EB: The first section of the book meditates on the term ‘viral’, and begins with an essay by Sur Rodney, ‘Activism, AIDS, Art, and the Institution’ (2016). Epidemics appear in many forms, sometimes distorted but mostly visible. This echoes what many are now experiencing in the COVID-19 pandemic.  It is important that you reflect on how marginalized people are dictating virality. It begs the question: what does it means for us to imagine collectivity in healing, especially if we think about how the lockdown was unevenly understood? What happens when we address epidemics within the realm of the visible and unseen?

BRM: The book was conceived prior to the COVID-19 pandemic. Aimar Arriola’s text, ‘Global Fictions, Local Studies’ (2014) is interesting in terms of how we can harness collective action. If we think about the role of art, it can help with visibility and challenge the ways that illness is atomized or hidden. What this pandemic has done, on a massive scale, is to expose how structural inequalities in health play out everywhere, which was not something that everybody was discussing before. We are all potentially sick and we are all potentially infectious. I hope this book becomes part of a broader conversation about the work we need to do now: to refuse to keep hiding away stories about illness, and to be able to foster channels to express vulnerability in a safer way.

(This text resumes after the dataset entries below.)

Lemma run_events_invariant (es : list (event * Z)) :
  forall q0 q : queue,
    queue_invariant l i q0 -> waits_for_reason l q0 ->
    run_events es q0 = Some q ->
    queue_invariant l i q /\ waits_for_reason l q
    /\ (ClearQueue ∉ map fst es -> all_accounted q0 -> all_accounted q).
Proof.
  induction es as [|[e now] es IH]; intros q0 q Hinv Hwaits Hrun.
  - simpl in Hrun. injection Hrun as <-. tauto.
  - simpl in Hrun. destruct (enabled e now q0) eqn:Henabled; [|discriminate Hrun].
    destruct (step_invariant e now q0 Hinv Henabled) as (q1 & Hstep & Hinv1 & Hwaits1 & Hall1).
    rewrite Hstep in Hrun.
    destruct (IH q1 q Hinv1 Hwaits1 Hrun) as (Hinv' & Hwaits' & Hall').
    split; [exact Hinv'|]. split; [exact Hwaits'|].
    intros Hnoclear Hall. simpl in Hnoclear. apply not_elem_of_cons in Hnoclear as [Hne Hrest].
    apply Hall'; [exact Hrest|]. apply Hall1; [|exact Hall].
    intros ->. congruence.
Qed.

Lemma reachable_invariant (es : list (event * Z)) (q : queue) :
  run_events es (constructor l i) = Some q ->
  queue_invariant l i q /\ waits_for_reason l q
  /\ (ClearQueue ∉ map fst es -> all_accounted q).
Proof.
  intros Hrun.
  destruct constructor_queue_invariant as (Hinv0 & Hwaits0 & Hall0).
  destruct (run_events_invariant es _ q Hinv0 Hwaits0 Hrun) as (Hinv & Hwaits & Hall).
  split; [exact Hinv|]. split; [exact Hwaits|]. intros Hnoclear. apply Hall; assumption.
Qed.

(** Without a limit and without an interval nothing ever waits, so a
    clearQueue drops nothing. *)
Lemma run_events_no_gates (es : list (event * Z)) :
  truthyNumber l = false -> truthyNumber i = false ->
  forall q0 q : queue,
    queue_invariant l i q0 -> waits_for_reason l q0 -> all_accounted q0 ->
    run_events es q0 = Some q ->
    taskQueue q = [] /\ all_accounted q /\ timers q = [].
Proof.
  intros Hl Hi.
  assert (Hidle : forall q, queue_invariant l i q -> waits_for_reason l q ->
                    taskQueue q = [] /\ timers q = []).
  { intros q [_ Htimer] Hwaits. unfold timer_ok in Htimer.
    destruct (timeout q) as [h|] eqn:Htimeout.
    { destruct Htimer as (_ & _ & Hfalse & _). congruence. }
    split; [|exact Htimer].
    destruct (taskQueue q) as [|task rest] eqn:Hqueue; [reflexivity|].
    destruct Hwaits as [[Hfalse _]|Hfalse];
      [rewrite Hqueue; discriminate|congruence|congruence]. }
  induction es as [|[e now] es IH]; intros q0 q Hinv Hwaits Hall Hrun.
  - simpl in Hrun. injection Hrun as <-.
    destruct (Hidle q0 Hinv Hwaits) as [Hqueue Htimers]. tauto.
  - simpl in Hrun. destruct (enabled e now q0) eqn:Henabled; [|discriminate Hrun].
    destruct (step_invariant e now q0 Hinv Henabled) as (q1 & Hstep & Hinv1 & Hwaits1 & Hall1).
    rewrite Hstep in Hrun.
    apply (IH q1 q Hinv1 Hwaits1); [|exact Hrun].
    apply Hall1; [|exact Hall]. intros _. apply (Hidle q0 Hinv Hwaits).
Qed.

End AnyOptions.

Section Idle.
Import TaskQueue.

(** With nothing waiting and no timer set, only addTask starts a task. *)
Lemma step_idle (e : event) (now : Z) (q : queue) :
  taskQueue q = [] -> timers q = [] ->
  (forall task, e <> AddTask task) ->
  enabled e now q = true ->
  exists q', step e now q = Ok q'
    /\ taskQueue q' = [] /\ timers q' = [] /\ started q' = started q.
Proof.
  intros Hqueue Htimers Hnoadd Henabled.
  destruct e as [task| |task|h]; simpl step.
  - exfalso. apply (Hnoadd task). reflexivity.
  - eexists. split; [reflexivity|].
    unfold clearQueue, clear_timeout. destruct (timeout q); simpl; rewrite ?Htimers; tauto.
  - unfold task_settled, enough. simpl. rewrite Hqueue. simpl.
    eexists. split; [reflexivity|]. simpl. tauto.
  - simpl in Henabled. rewrite Htimers in Henabled.
    apply andb_true_iff in Henabled as [Hin _].
    apply bool_decide_eq_true in Hin. inversion Hin.
Qed.

Lemma run_events_idle (es : list (event * Z)) :
  (forall task, AddTask task ∉ map fst es) ->
  forall q q' : queue,
    taskQueue q = [] -> timers q = [] ->
    run_events es q = Some q' ->
    taskQueue q' = [] /\ timers q' = [] /\ started q' = started q.
Proof.
  induction es as [|[e now] es IH]; intros Hnoadd q q' Hqueue Htimers Hrun.
  - simpl in Hrun. injection Hrun as <-. tauto.
  - simpl in Hrun. destruct (enabled e now q) eqn:Henabled; [|discriminate Hrun].
    destruct (step_idle e now q Hqueue Htimers) as (q1 & Hstep & Hqueue1 & Htimers1 & Hstarted1);
      [|exact Henabled|].
    + intros task ->. apply (Hnoadd task). simpl. apply elem_of_cons. left. reflexivity.
    + rewrite Hstep in Hrun.
      destruct (IH (fun task Hin => Hnoadd task (proj2 (elem_of_cons _ _ _) (or_intror Hin)))
                  q1 q' Hqueue1 Htimers1 Hrun) as (H1 & H2 & H3).
      split; [exact H1|]. split; [exact H2|]. congruence.
Qed.

End Idle.

(** X14. Whatever the options, after any history of events: runCount counts
    the running tasks, the tasks started followed by the tasks waiting are
    submitted tasks in submission order (all of them when clearQueue was
    never called), at most one timer is set and it is the one stored in
    timeout, and no event that can happen makes the code throw. *)
Theorem queue_counts_running_and_keeps_order
    (l i : option Z) (es : list (TaskQueue.event * Z)) (q : TaskQueue.queue) :
  TaskQueue.run_events es (TaskQueue.constructor l i) = Some q ->
  TaskQueue.runCount q = Z.of_nat (length (TaskQueue.running q))
  /\ sublist (map TaskQueue.started_task (TaskQueue.started q) ++ TaskQueue.taskQueue q)
       (TaskQueue.submitted q)
  /\ (TaskQueue.ClearQueue ∉ map fst es ->
        map TaskQueue.started_task (TaskQueue.started q) ++ TaskQueue.taskQueue q
        = TaskQueue.submitted q)
  /\ TaskQueue.timers q = match TaskQueue.timeout q with Some h => [h] | None => [] end
  /\ (forall e now, TaskQueue.enabled e now q = true ->
        exists q', TaskQueue.step e now q = TaskQueue.Ok q').
Proof.
  intros Hrun.
  destruct (reachable_invariant l i es q Hrun) as (Hinv & _ & Hall).
  pose proof Hinv as ((_ & _ & _ & Hcount & _ & Hfifo & _) & Htimer).
  split; [exact Hcount|]. split; [exact Hfifo|]. split; [exact Hall|]. split.
  - unfold TaskQueue.timer_ok in Htimer.
    destruct (TaskQueue.timeout q); [apply Htimer|exact Htimer].
  - intros e now Henabled.
    destruct (step_invariant l i e now q Hinv Henabled) as (q' & Hstep & _).
    exists q'. exact Hstep.
Qed.

Lemma queue_counts_running_and_keeps_order_witness :
  exists q,
    TaskQueue.run_events
      [(TaskQueue.AddTask 1, 0%Z); (TaskQueue.AddTask 2, 10%Z); (TaskQueue.Settled 1, 20%Z)]
      (TaskQueue.constructor None (Some 100%Z)) = Some q
    /\ TaskQueue.runCount q = 0%Z
    /\ TaskQueue.taskQueue q = [2]
    /\ TaskQueue.timers q = [TaskQueue.mkTimer 0 100 TaskQueue.Base]
    /\ TaskQueue.runCount q = Z.of_nat (length (TaskQueue.running q)).
Proof.
  eexists. split; [vm_compute; reflexivity|].
  split; [reflexivity|]. split; [reflexivity|]. split; [reflexivity|].
  refine (proj1 (queue_counts_running_and_keeps_order None (Some 100%Z)
    [(TaskQueue.AddTask 1, 0%Z); (TaskQueue.AddTask 2, 10%Z); (TaskQueue.Settled 1, 20%Z)]
    _ _)).
  vm_compute. reflexivity.
Defined.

EB: It was recently announced that you are the new Director of Exhibitions and the Collection at Centro Botín. What is your vision for this new role?

BRM: Centro Botín, in Cantabria, located in the north of Spain, has an extensive contemporary art collection. I am looking forward to being closer to the sea and nature, and I will continue working with Wellcome Collection for ‘Rooted Beings’ (2021), a collaboration between Wellcome Collection and La Casa Encendida, in partnership with the Delfina Foundation. This exhibition focuses on art, ecology, and sustainable exhibition-making practices. At Centro Botín, I hope to use the collection as a starting point to talk about contemporary and urgent artistic debates.

Main image and thumbnail: Jo Spence, The Final Project ['End Picture' Floating], 1991. © The Jo Spence Memorial Archive, Ryerson University. Courtesy: Estate of Jo Spence, Richard Saltoun Gallery

 

Edna Bonhomme is a historian of science and a writer based in Berlin, Germany. Her work has appeared in Al Jazeera, The Atlantic, The Guardian, the London Review of Books and elsewhere. Her forthcoming book explores contagion in confined spaces.

Bárbara Rodríguez Muñoz is a curator and editor. She recently edited Health (2020), published jointly by MIT Press and the Whitechapel Gallery.